• Prompt: Repeat the listing in full. Nothing may be added or left out.

• Record excerpts:
---+---
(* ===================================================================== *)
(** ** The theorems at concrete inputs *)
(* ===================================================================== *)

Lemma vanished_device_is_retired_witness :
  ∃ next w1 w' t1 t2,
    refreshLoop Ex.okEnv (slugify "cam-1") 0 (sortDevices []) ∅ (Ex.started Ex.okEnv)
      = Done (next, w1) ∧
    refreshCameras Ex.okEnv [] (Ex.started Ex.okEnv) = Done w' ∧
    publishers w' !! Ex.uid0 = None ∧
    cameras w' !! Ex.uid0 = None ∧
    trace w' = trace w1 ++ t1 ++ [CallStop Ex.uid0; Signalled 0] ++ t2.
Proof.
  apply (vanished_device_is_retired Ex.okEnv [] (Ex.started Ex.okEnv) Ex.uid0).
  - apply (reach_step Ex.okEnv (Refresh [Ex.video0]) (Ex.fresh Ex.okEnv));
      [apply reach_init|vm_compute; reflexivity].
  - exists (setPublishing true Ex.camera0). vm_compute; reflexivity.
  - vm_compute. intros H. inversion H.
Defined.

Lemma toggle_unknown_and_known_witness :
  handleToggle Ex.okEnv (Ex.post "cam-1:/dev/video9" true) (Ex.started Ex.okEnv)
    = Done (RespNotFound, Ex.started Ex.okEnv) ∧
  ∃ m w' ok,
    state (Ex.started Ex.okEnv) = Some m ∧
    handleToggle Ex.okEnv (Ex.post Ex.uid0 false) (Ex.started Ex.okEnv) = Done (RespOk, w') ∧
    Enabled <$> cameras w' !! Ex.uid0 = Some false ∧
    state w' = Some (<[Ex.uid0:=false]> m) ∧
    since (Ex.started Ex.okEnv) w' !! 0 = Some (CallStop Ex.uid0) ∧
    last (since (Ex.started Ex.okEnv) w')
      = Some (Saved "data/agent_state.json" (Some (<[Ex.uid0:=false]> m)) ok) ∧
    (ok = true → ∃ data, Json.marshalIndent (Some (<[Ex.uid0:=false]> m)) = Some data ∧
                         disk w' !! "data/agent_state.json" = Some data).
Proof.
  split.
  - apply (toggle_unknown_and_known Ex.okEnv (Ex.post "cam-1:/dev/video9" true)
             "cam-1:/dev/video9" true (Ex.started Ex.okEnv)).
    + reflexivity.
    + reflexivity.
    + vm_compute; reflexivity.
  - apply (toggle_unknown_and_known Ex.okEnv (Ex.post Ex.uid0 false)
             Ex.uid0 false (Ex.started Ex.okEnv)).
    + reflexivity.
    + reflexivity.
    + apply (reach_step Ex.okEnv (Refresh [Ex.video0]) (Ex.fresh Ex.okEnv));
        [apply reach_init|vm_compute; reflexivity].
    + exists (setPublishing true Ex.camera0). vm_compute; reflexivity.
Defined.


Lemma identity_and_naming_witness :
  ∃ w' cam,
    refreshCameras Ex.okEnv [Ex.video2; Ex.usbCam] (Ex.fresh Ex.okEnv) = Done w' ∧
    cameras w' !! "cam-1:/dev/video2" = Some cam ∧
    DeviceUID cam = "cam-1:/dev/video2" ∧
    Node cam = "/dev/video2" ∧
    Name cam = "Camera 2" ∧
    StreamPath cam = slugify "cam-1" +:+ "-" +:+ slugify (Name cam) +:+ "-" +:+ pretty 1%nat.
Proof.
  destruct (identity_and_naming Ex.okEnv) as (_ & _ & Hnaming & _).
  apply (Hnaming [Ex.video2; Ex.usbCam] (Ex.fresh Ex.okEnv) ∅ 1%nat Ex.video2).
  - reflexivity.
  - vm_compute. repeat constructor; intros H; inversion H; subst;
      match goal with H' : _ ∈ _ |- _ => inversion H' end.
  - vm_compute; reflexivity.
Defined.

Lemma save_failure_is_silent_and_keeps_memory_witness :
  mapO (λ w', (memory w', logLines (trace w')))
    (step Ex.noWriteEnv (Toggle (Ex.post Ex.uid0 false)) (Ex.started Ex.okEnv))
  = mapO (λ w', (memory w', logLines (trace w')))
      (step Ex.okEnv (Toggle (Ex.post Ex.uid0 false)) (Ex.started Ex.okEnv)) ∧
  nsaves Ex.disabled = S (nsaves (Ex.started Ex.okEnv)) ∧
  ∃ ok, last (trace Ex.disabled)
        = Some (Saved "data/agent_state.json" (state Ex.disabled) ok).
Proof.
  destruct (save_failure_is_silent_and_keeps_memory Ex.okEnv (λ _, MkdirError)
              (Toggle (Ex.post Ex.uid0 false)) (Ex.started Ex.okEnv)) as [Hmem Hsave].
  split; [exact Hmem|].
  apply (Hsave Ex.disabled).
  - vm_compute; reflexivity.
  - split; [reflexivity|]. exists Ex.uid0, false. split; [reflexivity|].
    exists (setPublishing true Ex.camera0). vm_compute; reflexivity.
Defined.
---+---
• Solution to this task:
(* ===================================================================== *)
(** ** The theorems at concrete inputs *)
(* ===================================================================== *)

Lemma vanished_device_is_retired_witness :
  ∃ next w1 w' t1 t2,
    refreshLoop Ex.okEnv (slugify "cam-1") 0 (sortDevices []) ∅ (Ex.started Ex.okEnv)
      = Done (next, w1) ∧
    refreshCameras Ex.okEnv [] (Ex.started Ex.okEnv) = Done w' ∧
    publishers w' !! Ex.uid0 = None ∧
    cameras w' !! Ex.uid0 = None ∧
    trace w' = trace w1 ++ t1 ++ [CallStop Ex.uid0; Signalled 0] ++ t2.
Proof.
  apply (vanished_device_is_retired Ex.okEnv [] (Ex.started Ex.okEnv) Ex.uid0).
  - apply (reach_step Ex.okEnv (Refresh [Ex.video0]) (Ex.fresh Ex.okEnv));
      [apply reach_init|vm_compute; reflexivity].
  - exists (setPublishing true Ex.camera0). vm_compute; reflexivity.
  - vm_compute. intros H. inversion H.
Defined.

Lemma toggle_unknown_and_known_witness :
  handleToggle Ex.okEnv (Ex.post "cam-1:/dev/video9" true) (Ex.started Ex.okEnv)
    = Done (RespNotFound, Ex.started Ex.okEnv) ∧
  ∃ m w' ok,
    state (Ex.started Ex.okEnv) = Some m ∧
    handleToggle Ex.okEnv (Ex.post Ex.uid0 false) (Ex.started Ex.okEnv) = Done (RespOk, w') ∧
    Enabled <$> cameras w' !! Ex.uid0 = Some false ∧
    state w' = Some (<[Ex.uid0:=false]> m) ∧
    since (Ex.started Ex.okEnv) w' !! 0 = Some (CallStop Ex.uid0) ∧
    last (since (Ex.started Ex.okEnv) w')
      = Some (Saved "data/agent_state.json" (Some (<[Ex.uid0:=false]> m)) ok) ∧
    (ok = true → ∃ data, Json.marshalIndent (Some (<[Ex.uid0:=false]> m)) = Some data ∧
                         disk w' !! "data/agent_state.json" = Some data).
Proof.
  split.
  - apply (toggle_unknown_and_known Ex.okEnv (Ex.post "cam-1:/dev/video9" true)
             "cam-1:/dev/video9" true (Ex.started Ex.okEnv)).
    + reflexivity.
    + reflexivity.
    + vm_compute; reflexivity.
  - apply (toggle_unknown_and_known Ex.okEnv (Ex.post Ex.uid0 false)
             Ex.uid0 false (Ex.started Ex.okEnv)).
    + reflexivity.
    + reflexivity.
    + apply (reach_step Ex.okEnv (Refresh [Ex.video0]) (Ex.fresh Ex.okEnv));
        [apply reach_init|vm_compute; reflexivity].
    + exists (setPublishing true Ex.camera0). vm_compute; reflexivity.
Defined.


Lemma identity_and_naming_witness :
  ∃ w' cam,
    refreshCameras Ex.okEnv [Ex.video2; Ex.usbCam] (Ex.fresh Ex.okEnv) = Done w' ∧
    cameras w' !! "cam-1:/dev/video2" = Some cam ∧
    DeviceUID cam = "cam-1:/dev/video2" ∧
    Node cam = "/dev/video2" ∧
    Name cam = "Camera 2" ∧
    StreamPath cam = slugify "cam-1" +:+ "-" +:+ slugify (Name cam) +:+ "-" +:+ pretty 1%nat.
Proof.
  destruct (identity_and_naming Ex.okEnv) as (_ & _ & Hnaming & _).
  apply (Hnaming [Ex.video2; Ex.usbCam] (Ex.fresh Ex.okEnv) ∅ 1%nat Ex.video2).
  - reflexivity.
  - vm_compute. repeat constructor; intros H; inversion H; subst;
      match goal with H' : _ ∈ _ |- _ => inversion H' end.
  - vm_compute; reflexivity.
Defined.

Lemma save_failure_is_silent_and_keeps_memory_witness :
  mapO (λ w', (memory w', logLines (trace w')))
    (step Ex.noWriteEnv (Toggle (Ex.post Ex.uid0 false)) (Ex.started Ex.okEnv))
  = mapO (λ w', (memory w', logLines (trace w')))
      (step Ex.okEnv (Toggle (Ex.post Ex.uid0 false)) (Ex.started Ex.okEnv)) ∧
  nsaves Ex.disabled = S (nsaves (Ex.started Ex.okEnv)) ∧
  ∃ ok, last (trace Ex.disabled)
        = Some (Saved "data/agent_state.json" (state Ex.disabled) ok).
Proof.
  destruct (save_failure_is_silent_and_keeps_memory Ex.okEnv (λ _, MkdirError)
              (Toggle (Ex.post Ex.uid0 false)) (Ex.started Ex.okEnv)) as [Hmem Hsave].
  split; [exact Hmem|].
  apply (Hsave Ex.disabled).
  - vm_compute; reflexivity.
  - split; [reflexivity|]. exists Ex.uid0, false. split; [reflexivity|].
    exists (setPublishing true Ex.camera0). vm_compute; reflexivity.
Defined.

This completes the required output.